§ Work request
"assert" is the word to look for; copy each line of the listing where it occurs.

§ Records shown
(** X5.  A reply that reports an error stops no query, and none is sent
    twice: in every run, for every listed specialty, exactly one count of
    its admissions goes out and at most one count of its consultations,
    the latter whenever the former was answered at all; every query of the
    run is one of these. *)
Theorem statistics_run_asks_for_every_specialty (w : World) (st : State) :
  let trace := snd (fetchDischargeStats w st) in
  (forall s, In s specialtiesList ->
     List.filter (asksAbout "patients" s) trace
     = [Query (dischargedPatientsQuery (today w) s)]
     /\ (List.filter (asksAbout "consultations" s) trace = []
         \/ List.filter (asksAbout "consultations" s) trace
            = [Query (completedConsultationsQuery (today w) s)]))
  /\ (forall s reply, In s specialtiesList ->
        countRows w (dischargedPatientsQuery (today w) s) = Fulfilled reply ->
        List.filter (asksAbout "consultations" s) trace
        = [Query (completedConsultationsQuery (today w) s)])
  /\ (forall request, In (Query request) trace ->
        exists s, In s specialtiesList
                  /\ (asksAbout "patients" s (Query request)
                      || asksAbout "consultations" s (Query request)) = true).
Proof.
  intros trace.
  assert (forall table s,
            List.filter (asksAbout table s) trace
            = List.filter (asksAbout table s)
                (issuedQueries
                   (map (specialtyStats w (today w)) specialtiesList)))
    as Htrace.
  { intros table s. subst trace. unfold fetchDischargeStats.
    destruct (promiseAll _); cbn [snd]; [reflexivity |].
    rewrite List.filter_app. cbn [List.filter asksAbout]. apply app_nil_r. }
  assert (forall s, In s specialtiesList ->
            List.filter (asksAbout "patients" s) trace
            = [Query (dischargedPatientsQuery (today w) s)]
            /\ List.filter (asksAbout "consultations" s) trace
               = omap (fun t => Query <$> secondQuery t)
                   [specialtyStats w (today w) s]) as Hboth.
  { intros s Hs. rewrite !Htrace. unfold issuedQueries.
    rewrite !List.filter_app, !firstQueries_about, !secondQueries_about.
    cbn [String.eqb Ascii.eqb Bool.eqb app].
    rewrite (filter_own_entry s specialtiesList specialtiesList_NoDup Hs).
    split; reflexivity. }
  split; [| split].
  - intros s Hs. destruct (Hboth s Hs) as [Hfirst Hsecond].
    split; [exact Hfirst |]. rewrite Hsecond. cbn [omap list_omap].
    destruct (specialtyStats_secondQuery w (today w) s) as [-> | ->];
      [by left | by right].
  - intros s reply Hs Hreply. destruct (Hboth s Hs) as [_ ->].
    cbn [omap list_omap]. unfold specialtyStats. rewrite Hreply.
    by destruct (countRows w (completedConsultationsQuery (today w) s)).
  - intros request Hin.
    assert (In (Query request)
              (issuedQueries
                 (map (specialtyStats w (today w)) specialtiesList))) as Hsent.
    { subst trace. unfold fetchDischargeStats in Hin.
      destruct (promiseAll _); cbn [snd] in Hin; [exact Hin |].
      apply in_app_iff in Hin as [Hin | Hin]; [exact Hin |].
      destruct Hin as [Hin | [Hin | []]]; discriminate Hin. }
    unfold issuedQueries in Hsent. rewrite map_map in Hsent.
    apply in_app_iff in Hsent as [(s & Hq & Hs)%in_map_iff | Hsent].
    + exists s. split; [exact Hs |]. rewrite <- Hq, specialtyStats_firstQuery.
      cbn [asksAbout dischargedPatientsQuery app].
      by rewrite !String.eqb_refl.
    + apply list_elem_of_In, list_elem_of_omap in Hsent as (t & Ht & Hq).
      apply list_elem_of_In, in_map_iff in Ht as (s & <- & Hs).
      exists s. split; [exact Hs |].
      destruct (specialtyStats_secondQuery w (today w) s) as [Hnone | Hsome];
        rewrite ?Hnone, ?Hsome in Hq; [discriminate Hq |].
      injection Hq as <-. cbn [asksAbout completedConsultationsQuery app].
      by rewrite !String.eqb_refl, orb_true_r.
Qed.
(** [startLogger] on a regular file that is there already: the writer
    gets a new descriptor on it, the counters come from the file, and
    nothing of the file but its mode changes. *)
Lemma startLogger_existing σ w perm ino i :
  Strconv.ParseOctal (Perm w) = inr perm →
  names σ !! Filename w = Some ino → inodes σ !! ino = Some i →
  i_dir i = false → OS.ownerWrite i = true →
  (Rotate w && (0 <? MaxLines w) = true → Z.testbit perm 8 = true) →
  Z.of_nat (length (i_data i)) ≤ maxInt64 →
  knownHandle σ w = true →
  ∃ σ' fd,
    startLogger σ w = (σ', opened w fd i, None) ∧
    files σ' !! fd = Some (mkFile (Filename w) ino 0 true false) ∧
    usable σ' (Some fd) = true ∧
    names σ' = names σ ∧
    inodes σ' = <[ino := mkInode false (i_data i) (i_mtime i) (OS.permBits perm)]> (inodes σ) ∧
    now σ' = now σ ∧ stderr σ' = stderr σ ∧ sweeps σ' = sweeps σ ∧
    (∀ fd', is_Some (files σ !! fd') → is_Some (files σ' !! fd')).
Proof.
  intros Hp Hn Hi Hd Hw Hr Hmax Hk. unfold startLogger.
  rewrite (createLogFile_existing _ _ _ _ _ Hp Hn Hi Hd Hw).
  set (fd := fresh (dom (files σ))).
  assert (Hfresh : files σ !! fd = None) by apply not_elem_of_dom, is_fresh.
  set (f1 := mkFile (Filename w) ino 0 true false).
  set (i' := mkInode (i_dir i) (i_data i) (i_mtime i) (OS.permBits perm)).
  set (σb := set_inodes _ _).
  set (σc := match fileWriter w with Some _ => _ | None => σb end).
  assert (Hc : sameDisk σb σc ∧ files σc !! fd = Some f1 ∧
               (∀ fd', is_Some (files σb !! fd') → is_Some (files σc !! fd'))).
  { unfold σc. destruct (fileWriter w) as [fdo|] eqn:Hfw.
    - destruct (OS.Close σb (Some fdo)) as [σx rx] eqn:E.
      apply Close_frame in E as (Hsd & Hf & Hg). simpl.
      split; [done|]. split; [|done].
      rewrite Hf.
      + simpl. by rewrite lookup_insert_eq.
      + unfold knownHandle in Hk. rewrite Hfw in Hk.
        apply bool_decide_eq_true in Hk as [x Hx]. congruence.
    - split; [apply sameDisk_refl|]. split; [|done]. simpl. by rewrite lookup_insert_eq. }
  destruct Hc as (Hsd & Hf1 & Hg).
  assert (Hinodes : inodes σc = <[ino := i']> (inodes σ)) by (by destruct Hsd as (_ & -> & _)).
  assert (Hnames : names σc = names σ) by (by destruct Hsd as (-> & _)).
  destruct (initFd_spec σc (with_fileWriter (Some fd) w) fd f1 i')
    as (σ' & E & Hsd' & Hf'); simpl; try done.
  - rewrite Hinodes. by rewrite lookup_insert_eq.
  - by rewrite Hnames.
  - intros HR. rewrite (ownerRead_permBits i' perm) by done. by apply Hr.
  - exists σ', fd. rewrite E.
    split. { unfold opened, i'. by destruct w. }
    assert (Hfd : files σ' !! fd = Some f1) by (rewrite Hf'; [done|by rewrite Hf1]).
    split; [done|].
    destruct Hsd' as (Hn' & Hi' & Hnow' & _ & Hs' & Hsw').
    destruct Hsd as (_ & _ & Hnow & _ & Hs & Hsw).
    split. { eapply usable_intro; [done..|]. simpl. rewrite Hi', Hinodes.
             by rewrite lookup_insert_eq. }
    split; [congruence|].
    split. { rewrite Hi', Hinodes. unfold i'. by rewrite Hd. }
    split; [by rewrite Hnow', Hnow|]. split; [by rewrite Hs', Hs|].
    split; [by rewrite Hsw', Hsw|].
    intros fd' Hx. rewrite Hf'; apply Hg; simpl.
    all: destruct (decide (fd = fd')) as [->|Hne];
      [by rewrite lookup_insert_eq | by rewrite lookup_insert_ne].
Qed.

(** *** What a reopening keeps *)

Lemma Close_unusable σ f σ' r : OS.Close σ f = (σ', r) → usable σ' f = false.
Proof.
  unfold OS.Close, usable.
  destruct (OS.valid σ "close" f) as [e|[[fd fl] i]] eqn:Hv; intros [= <- _].
  - unfold OS.valid in *. repeat (case_match; simplify_eq/=); done.
  - assert (f = Some fd) as ->
      by (unfold OS.valid in Hv; repeat (case_match; simplify_eq/=); done).
    unfold OS.valid. simpl. by rewrite lookup_insert_eq.
Qed.

Lemma Rename_frame σ old new σ' r :
  OS.Rename σ old new = (σ', r) →
  files σ' = files σ ∧ inodes σ' = inodes σ ∧ (is_Some r → σ' = σ).
Proof.
  unfold OS.Rename. intros H.
  repeat (case_match; simplify_eq/=); repeat split; try done; by intros [? ?].
Qed.

Lemma Read_frame σ f n σ' r :
  OS.Read σ f n = (σ', r) →
  sameDisk σ σ' ∧ (∀ fd, f ≠ Some fd → files σ' !! fd = files σ !! fd).
Proof.
  unfold OS.Read. destruct (OS.valid σ "read" f) as [e|[[fd fl] i]] eqn:Hv.
  { intros [= <- _]. split; [apply sameDisk_refl|done]. }
  assert (f = Some fd) as ->
    by (unfold OS.valid in Hv; repeat (case_match; simplify_eq/=); done).
  intros H. repeat (case_match; simplify_eq/=);
    (split; [first [apply sameDisk_refl|apply sameDisk_set_files]|]); try done.
  intros fd' Hne. simpl. rewrite lookup_insert_ne; [done|congruence].
Qed.

Lemma linesLoop_frame n : ∀ σ f c σ' r,
  linesLoop n σ f c = (σ', r) →
  sameDisk σ σ' ∧ (∀ fd, f ≠ Some fd → files σ' !! fd = files σ !! fd).
Proof.
  induction n as [|n IH]; intros σ f c σ' r; simpl.
  { intros [= <- _]. split; [apply sameDisk_refl|done]. }
  destruct (OS.Read σ f readBuf) as [σ1 [buf err]] eqn:E.
  apply Read_frame in E as [Hsd Hf].
  destruct err as [e|].
  - destruct e; by intros [= <- _].
  - intros H. apply IH in H as [Hsd' Hf'].
    split; [by eapply sameDisk_trans|]. intros fd Hne. by rewrite Hf', Hf.
Qed.

Lemma lines_frame σ w σ' r :
  lines σ w = (σ', r) →
  sameDisk σ σ' ∧ (∀ fd, is_Some (files σ !! fd) → files σ' !! fd = files σ !! fd).
Proof.
  unfold lines, OS.Open. intros H.
  destruct (OS.resolve σ (Filename w)) as [[ino i]|];
    [|simplify_eq; split; [apply sameDisk_refl|done]].
  destruct (negb (OS.ownerRead i));
    [simplify_eq; split; [apply sameDisk_refl|done]|].
  simpl in H.
  set (fd := fresh (dom (files σ))) in *.
  assert (Hfresh : files σ !! fd = None) by apply not_elem_of_dom, is_fresh.
  destruct (linesLoop _ _ (Some fd) 0) as [σ2 res] eqn:E2.
  apply linesLoop_frame in E2 as [Hsd2 Hf2].
  destruct (OS.Close σ2 (Some fd)) as [σ3 r3] eqn:E3.
  apply Close_frame in E3 as (Hsd3 & Hf3 & _). simplify_eq.
  split.
  - eapply sameDisk_trans; [apply sameDisk_set_files|]. by eapply sameDisk_trans.
  - intros fd' [x Hx]. assert (fd ≠ fd') by congruence.
    rewrite Hf3, Hf2 by congruence. simpl. by rewrite lookup_insert_ne.
Qed.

§ Answer box
  assert (forall table s,
  assert (forall s, In s specialtiesList ->
    assert (In (Query request)
  assert (Hfresh : files σ !! fd = None) by apply not_elem_of_dom, is_fresh.
  assert (Hc : sameDisk σb σc ∧ files σc !! fd = Some f1 ∧
  assert (Hinodes : inodes σc = <[ino := i']> (inodes σ)) by (by destruct Hsd as (_ & -> & _)).
  assert (Hnames : names σc = names σ) by (by destruct Hsd as (-> & _)).
    assert (Hfd : files σ' !! fd = Some f1) by (rewrite Hf'; [done|by rewrite Hf1]).
  - assert (f = Some fd) as ->
  assert (f = Some fd) as ->
  assert (Hfresh : files σ !! fd = None) by apply not_elem_of_dom, is_fresh.
  - intros fd' [x Hx]. assert (fd ≠ fd') by congruence.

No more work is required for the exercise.